Friday, November 7, 2025

The $19 Billion Paradox: MacKenzie Scott Gives Faster Than Ever, But Amazon Stock Keeps Pace

Her lifetime donations total a staggering $19.25 billion, accounting for 36% of her wealth. Yet, thanks to a surging Amazon, her net worth actually grew by $923 million this year.

MacKenzie Scott has donated $19 billion to different charities and organizations in five years. (Franziska Krug—Getty Images)

NEW YORK — MacKenzie Scott has solidified her reputation as the most aggressive and disruptive philanthropist of the modern era. As of November 2025, the billionaire novelist and ex-wife of Amazon founder Jeff Bezos has donated an eye-popping $19.25 billion since 2020.

Hundreds of millions have been distributed in just the past few months alone. Yet, in a stark illustration of extreme wealth in the 2020s, her fortune has barely registered the impact.

Despite her historic giveaway, Scott remains one of the wealthiest people in the world, with a net worth exceeding $35 billion.

The paradox is a simple, powerful one: she can’t seem to give her money away fast enough. According to the Bloomberg Billionaires Index, Scott’s personal fortune has increased by $923 million year-to-date in 2025.

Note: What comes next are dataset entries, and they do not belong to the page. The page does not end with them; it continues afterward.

(** The first part of [process_conversation]: everything up to the end of
    the [with tracer.start_as_current_span(session_id)] block. *)
Definition run_debate (user_id : string) (conversation_messages : list dict)
    (now : datetime) : prog Session unit :=
  chat_history <- lift (load_chat_history conversation_messages) ;;
  zoom agent_group_chat set_agent_group_chat (add_chat_messages chat_history) ;;
  emit (StartSpan (session_id user_id now)) ;;
  emit (Yield (PlainText initial_status)) ;;
  s <- get ;;
  (if is_complete (agent_group_chat s)
   then raise (AgentChatException "Chat is already complete.")
   else ret tt) ;;
  invoke_loop (Z.to_nat (maximum_iterations (termination_strategy (agent_group_chat s)))).

(** The last part: pick the reply and yield it. *)
Definition yield_reply : prog Session unit :=
  s <- get ;;
  let response := rev (get_chat_messages (agent_group_chat s)) in
  r <- lift (last_item (filter (name_is "Writer") response)) ;;
  let reply := to_dict r in
  emit (Yield (JsonDumps reply)).

(** The locals of a call once the two loaders have returned: the chat that
    [create_agent_group_chat] makes of their agents, and no message yet.
    The loaders themselves, which can raise, are in
    [process_conversation_call]. *)
Definition new_session (writer critic : Agent) : Session :=
  {| agent_group_chat := create_agent_group_chat writer critic; messages := [] |}.

(** [process_conversation(self, user_id, conversation_messages)], called at
    local time [now]: what it leaves, what it does and yields, and whether it
    returns or raises. *)
Definition process_conversation (writer critic : Agent) (user_id : string)
    (conversation_messages : list dict) (now : datetime) :
    Session * list Effect * result unit :=
  (run_debate user_id conversation_messages now ;; yield_reply)
    (new_session writer critic).

End Orchestrator.

(** ** What the chat of a call keeps

    The chat that [create_agent_group_chat] returns, later in its life: the
    roster, the selection strategy, the agents of the termination strategy
    and its cap stay what they were; the history, the completion flag and the
    iteration counter move. *)
Definition orchestrated (writer critic : Agent) (chat : AgentGroupChat) : Prop :=
  chat_agents chat = [writer; critic]
  /\ selection_strategy chat = create_selection_strategy [writer; critic] critic
  /\ agents (termination_strategy chat) = [critic]
  /\ maximum_iterations (termination_strategy chat) = 6.

(** The effects of a termination evaluation. *)
Definition is_evaluation (e : Effect) : bool :=
  match e with
  | LogIteration _ _ | LogCriticEvaluation _ | LogShouldTerminateError
  | LogShouldTerminate _ => true
  | KernelInvoke function_name _ => String.eqb function_name "TerminationEvaluator"
  | _ => false
  end.

(* ===================================================================== *)
(** * Construction *)
(* ===================================================================== *)

(** [str(v)], and [v] inside an f-string, for what [os.getenv] returns:
    the value, or [None] when the variable is not set. *)
Definition str_env (v : option string) : string :=
  match v with
  | Some s => s
  | None => "None"
  end.
(** ** Session Dedup Ledger *)

(** Creating the entry when it is missing and appending to it is one
    insertion. *)
Lemma append_to_entry (m : gmap string (list string)) (revision builder : string) :
  alter (fun builders => (builders ++ [builder])%list) revision
    (if bool_decide (m !! revision = None) then <[revision := []]> m else m)
  = record_builder m revision builder.
Proof.
  unfold record_builder. apply map_eq. intros k.
  rewrite lookup_alter, lookup_insert.
  destruct (m !! revision) as [l|] eqn:Hentry.
  - rewrite bool_decide_eq_false_2 by congruence.
    case_decide; subst; [rewrite Hentry|]; reflexivity.
  - rewrite bool_decide_eq_true_2 by congruence.
    repeat case_decide; subst;
      rewrite ?lookup_insert_eq, ?lookup_insert_ne by done;
      try rewrite Hentry; reflexivity.
Qed.

(** [trigger] in one step: the ledger entry first, then the lookup of the
    repository, then the request. *)
Lemma trigger_unfold (w : World) (builder revision : string)
    (files : option (list string)) (dry_run : bool)
    (extra : option MozciRequest) (st : Session) :
  trigger w builder revision files dry_run extra st =
  let sch_mgr := record_builder (SCHEDULING_MANAGER st) revision builder in
  match query_repo_name_from_buildername (w (backend_calls st)) builder with
  | Raise e => (Raise e, mkSession sch_mgr (QUERY_SOURCE st) (backend_calls st))
  | Return repo_name =>
      let call :=
        TriggerArbitraryJob repo_name builder revision files dry_run extra in
      (Return (buildapi_response (w (backend_calls st)) call),
       mkSession sch_mgr (QUERY_SOURCE st) (backend_calls st ++ [call])%list)
  end.
Proof.
  pose proof (append_to_entry (SCHEDULING_MANAGER st) revision builder) as Hm.
  unfold trigger, bind, get_sch_mgr, modify_sch_mgr, ask, lift, send, ret.
  destruct (bool_decide (SCHEDULING_MANAGER st !! revision = None));
    cbn; rewrite Hm;
    destruct (query_repo_name_from_buildername (w (backend_calls st)) builder);
    reflexivity.
Qed.
Lemma mapM_throw {A B} (f : A -> Res B) (l : list A) (e : JsVal) :
  mapM f l = Throw e -> exists x, x ∈ l /\ f x = Throw e.
Proof.
  induction l as [|x l IH]; cbn [mapM bind]; [discriminate|].
  destruct (f x) as [y|e'] eqn:Hfx; cbn [bind].
  - destruct (mapM f l) as [ys|e']; cbn [bind]; [discriminate|].
    intros [= ->]. destruct (IH eq_refl) as (x' & Hin & Hx').
    exists x'. split; [right; exact Hin | exact Hx'].
  - intros [= ->]. exists x. split; [left | exact Hfx].
Qed.

Lemma mapM_ok_each {A B} (f : A -> Res B) (l : list A) (l' : list B) (x : A) :
  mapM f l = Ok l' -> x ∈ l -> exists y, f x = Ok y.
Proof.
  intros Hm Hin. apply mapM_Forall2 in Hm.
  induction Hm as [|a b l l' Hab _ IH]; [inversion Hin|].
  apply elem_of_cons in Hin as [->|Hin]; [eauto | apply IH, Hin].
Qed.

(** Rows related step by step are related end to end. *)
Lemma Forall2_step {A} (P Q R : A -> A -> Prop) (l1 l2 l3 : list A) :
  (forall a b c, P a b -> Q b c -> R a c) ->
  Forall2 P l1 l2 -> Forall2 Q l2 l3 -> Forall2 R l1 l3.
Proof.
  intros HR H12. revert l3. induction H12 as [|a b l l' Hab _ IH]; intros l3 H23.
  - inversion H23. constructor.
  - inversion H23 as [|b' c l2' l3' Hbc Hrest]; subst.
    constructor; [eapply HR; eassumption | apply IH, Hrest].
Qed.

Lemma Forall2_right {A} (P : A -> A -> Prop) (Q : A -> Prop) (l l' : list A) :
  Forall2 P l l' -> (forall x y, P x y -> Q y) -> Forall Q l'.
Proof. induction 1; intros HQ; constructor; eauto. Qed.

Lemma sameExcept_refl (ks : list string) (r : JsVal) : sameExcept ks r r.
Proof. intros k _. reflexivity. Qed.

Lemma sameExcept_trans (ks ks' : list string) (a b c : JsVal) :
  sameExcept ks a b -> sameExcept ks' b c -> sameExcept (ks ++ ks') a c.
Proof.
  intros H1 H2 k Hk. rewrite (H2 k), (H1 k); [reflexivity|..];
    intros Hin; apply Hk; apply elem_of_app; auto.
Qed.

The reason? The relentless engine of Amazon (AMZN) stock.

The Math of a Mega-Fortune

When Scott and Bezos divorced in 2019, she received a 4% stake in Amazon, which amounted to roughly 139 million shares. Since then, she has systematically liquidated her holdings to fund her philanthropy, selling or donating about 58 million shares or 42% of her original stake.

While that 42% stake was worth an estimated $12.6 billion at the time of donation, the value of her remaining shares has continued to soar. Since November 2020, Amazon's stock price has rocketed more than 45%, ensuring that even as billions exit her accounts, billions more flow back in from market gains.

This relentless growth stands in sharp contrast to the philanthropic record of her ex-husband.

Jeff Bezos, worth $264 billion, made headlines in 2020 with a $10 billion pledge to launch the Bezos Earth Fund. However, according to the Forbes "America’s Most Generous Philanthropists" list from April 2025, his total lifetime giving money that has actually been donated, not just parked in a foundation amounts to $4.1 billion.

This accounts for just 1.6% of his net worth. Scott, by the same metric, has already given away 36% of her fortune.

A Strategy: Filling the Voids

Scott's giving, managed through her platform Yield Giving (founded in 2022), is not just notable for its scale but for its targets. Her recent 2025 gifts show a clear focus on education, diversity, and disaster relief—three areas that have seen significant federal funding cuts under the Trump administration.

This has led observers to suggest her philanthropy is intentionally designed to fill the voids left by the White House.

Her latest gifts, many of which are the largest in the recipients' histories, include:

  • $80 million to Howard University ($63 million for the university and $17 million for its College of Medicine)

  • $70 million to the United Negro College Fund (UNCF)

  • $60 million to the Center for Disaster Philanthropy, at a time when the administration has canceled or suspended key disaster mitigation grant programs.

  • $50 million to Virginia State University (largest gift in its history)

  • $42 million to Alcorn State University (largest gift in its 154-year history)

  • $40 million to the African American Cultural Heritage Action Fund (double her 2021 donation)

  • $38 million to Spelman College (largest gift in its history)

"Non-Transactional" Trust

Perhaps most disruptive is Scott's style of giving. She makes "unrestricted" gifts, meaning the organizations receive the money with no strings attached and can choose exactly how to use it.

This "trust-based" model bypasses the lengthy grant applications, reporting requirements, and top-down restrictions of traditional philanthropy.

“Unlike traditional funding processes... her style empowers organizations like ours to determine how best to direct funds quickly and innovatively to address pressing issues,” Noni Ramos, CEO of Housing Trust Silicon Valley, told Fortune in 2024 after receiving a $30 million gift.

In an October 15 post on her Yield Giving site, Scott defended this approach, arguing that America must "recognize and celebrate our role as active participants in the co-creation of our communities."

"The potential of peaceful, non-transactional contribution has long been underestimated... often on the basis that... some of its benefits are hard to track," she wrote. "But what if these imagined liabilities are actually assets? What if these so-called weaknesses foster the strengths upon which the thriving (or even survival) of our civilization depends?”